Take the data below. Output it exactly from its first line through the line containing "closing_quiet : ∀".

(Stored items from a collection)
○ ○ ○ ○

(* ===== verification/Process.v ===== *)
(** * The process

    The function [run] of src/cmd/kloudlens-aggregator/main.go from the moment
    everything is wired: [Aggregator.Run] inside it, the handlers of the
    re-export server, the goroutine of the cursor store, and then the deferred
    calls, one after the other, until the process exits.  The first of them is
    the graceful stop of the gRPC server, so when the process exits is decided
    by the consumers that are still attached. *)
From stdpp Require Import base numbers gmap strings relations fin_maps list.
From S2P Require Import Prelude GoStr Json EnvWal EnvWalInv Pb CursorStore ClusterPeers Aggregator Fleet AggregatorSpec ReExport System Run MainCmd.
Local Open Scope nat_scope.

(** ** What is relied on *)

(** A cursor store seen from [run]: [Flush], the moves of its goroutine while it
    is open, [Close] up to its wait, and the moves it makes until it returns. *)
Class StoreOps (S : Type) := {
  st_flush : S → S;
  st_background : S → S → Prop;
  st_close : S → S;
  st_closing : S → bool;
  st_drain : S → S → Prop;
  st_drained : S → bool;
  st_rank : S → nat;
}.

(** Closing ends: the goroutine is not stuck, and has at most three moves left. *)
Class StoreLaws (S : Type) `{!StoreOps S} : Prop := {
  close_closing : ∀ s, st_closing (st_close s) = true;
  closing_quiet : ∀ s s', st_closing s = true → ¬ st_background s s';
  drain_closing : ∀ s s', st_closing s = true → st_drain s s' → st_closing s' = true ∧ st_rank s' < st_rank s;
  drain_progress : ∀ s, st_closing s = true → st_drained s = false → ∃ s', st_drain s s';
  rank_bound : ∀ s, st_rank s ≤ 3;
}.

(** A handler of the re-export server: the subscriber it registered, whether it
    is still replaying the log or in the live tail, and whether the context of
    its stream has ended, as it does when the consumer goes away. *)
Inductive hphase := HReplay | HTail.
Record rpc := mkRpc { h_id : nat; h_phase : hphase; h_gone : bool }.

(** [grpc.Server.GracefulStop] blocks until all the pending calls are finished. *)
Class GracefulStop (stop_returns : list rpc → Prop) : Prop := {
  stop_waits : ∀ l, stop_returns l → l = [];
  stop_idle : stop_returns [];
}.

(** ** Model *)

(** Where the main goroutine is: in [agg.Run], about to make the next deferred
    call, waiting for the cursor store's goroutine in [Close], gone. *)
Inductive pmain := PRunning | PReturning (todo : list closer) | PDraining (todo : list closer) | PExited.
(** What a start on a given cursor file needs and finds. *)
Lemma run_cursors io w :
  MainCmd.run f io = inl w → f_cursorFile f ≠ "" →
  ∃ c, w_cursors w = Some c ∧ c = mkStore (data c) false false false false ∧
    loadFromDisk (ri_cursor_read io) (main_file (ri_cursors io)) ∅ = inl (data c) ∧
    ConsumerID (cfg (w_agg w)) = if bool_decide (f_consumerID f = "") then "kloudlens-aggregator" else f_consumerID f.
Proof.
  intros (_ & sk & c & wl & _ & Hc & _ & HF)%MainCmd.run_inv Hf. unfold open_cursors in Hc.
  rewrite bool_decide_eq_false_2 in Hc by done. unfold NewFileCursorStore in Hc.
  destruct (ri_cursor_dir io); [|done]. cbn [negb] in Hc. destruct (loadFromDisk _ _ _) as [m|e] eqn:HL; [|done].
  injection Hc as <-. unfold finish in HF. destruct (watch_k8s f io) as [t|e]; [|done].
  destruct (New _ _ _ wl) as [a|e] eqn:HN; [|done]. destruct (_ && negb (ri_listen io)); [done|]. injection HF as <-.
  eexists. split_and!; [done|done|done|]. cbn [w_agg]. revert HN. unfold New. cbn [agg_config has_Out negb].
  destruct (_ && _); [done|]. destruct (bool_decide (_ ∨ _)); [done|]. by intros [= <-].
Qed.

(** A file that can be read has one reading. *)
Lemma load_unique ok ok' g m m' : loadFromDisk ok g ∅ = inl m → loadFromDisk ok' g ∅ = inl m' → m = m'.
Proof. destruct g; cbn; destruct ok, ok'; cbn; try done; congruence. Qed.

Lemma open_kept io w c :
  MainCmd.run f io = inl w → f_cursorFile f ≠ "" → w_cursors w = Some c →
  proc_inv f (open_store w c io) ∧ kept (main_file (ri_cursors io)) (data c) (store_of (open_store w c io)) ∧
  closing (store (store_of (open_store w c io))) = false.
Proof.
  intros HR Hf Hc. destruct (run_cursors io w HR Hf) as (c' & Hc' & Hst & _). rewrite Hc in Hc'. injection Hc' as <-.
  split; [by eapply started_inv|]. rewrite Hst. split; [|done]. split; cbn; try done; [split; cbn; auto|by intros [?|?]].
Qed.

○ ○ ○ ○

◆ **Reply**:
(* ===== verification/Process.v ===== *)
(** * The process

    The function [run] of src/cmd/kloudlens-aggregator/main.go from the moment
    everything is wired: [Aggregator.Run] inside it, the handlers of the
    re-export server, the goroutine of the cursor store, and then the deferred
    calls, one after the other, until the process exits.  The first of them is
    the graceful stop of the gRPC server, so when the process exits is decided
    by the consumers that are still attached. *)
From stdpp Require Import base numbers gmap strings relations fin_maps list.
From S2P Require Import Prelude GoStr Json EnvWal EnvWalInv Pb CursorStore ClusterPeers Aggregator Fleet AggregatorSpec ReExport System Run MainCmd.
Local Open Scope nat_scope.

(** ** What is relied on *)

(** A cursor store seen from [run]: [Flush], the moves of its goroutine while it
    is open, [Close] up to its wait, and the moves it makes until it returns. *)
Class StoreOps (S : Type) := {
  st_flush : S → S;
  st_background : S → S → Prop;
  st_close : S → S;
  st_closing : S → bool;
  st_drain : S → S → Prop;
  st_drained : S → bool;
  st_rank : S → nat;
}.

(** Closing ends: the goroutine is not stuck, and has at most three moves left. *)
Class StoreLaws (S : Type) `{!StoreOps S} : Prop := {
  close_closing : ∀ s, st_closing (st_close s) = true;
  closing_quiet : ∀ s s', st_closing s = true → ¬ st_background s s';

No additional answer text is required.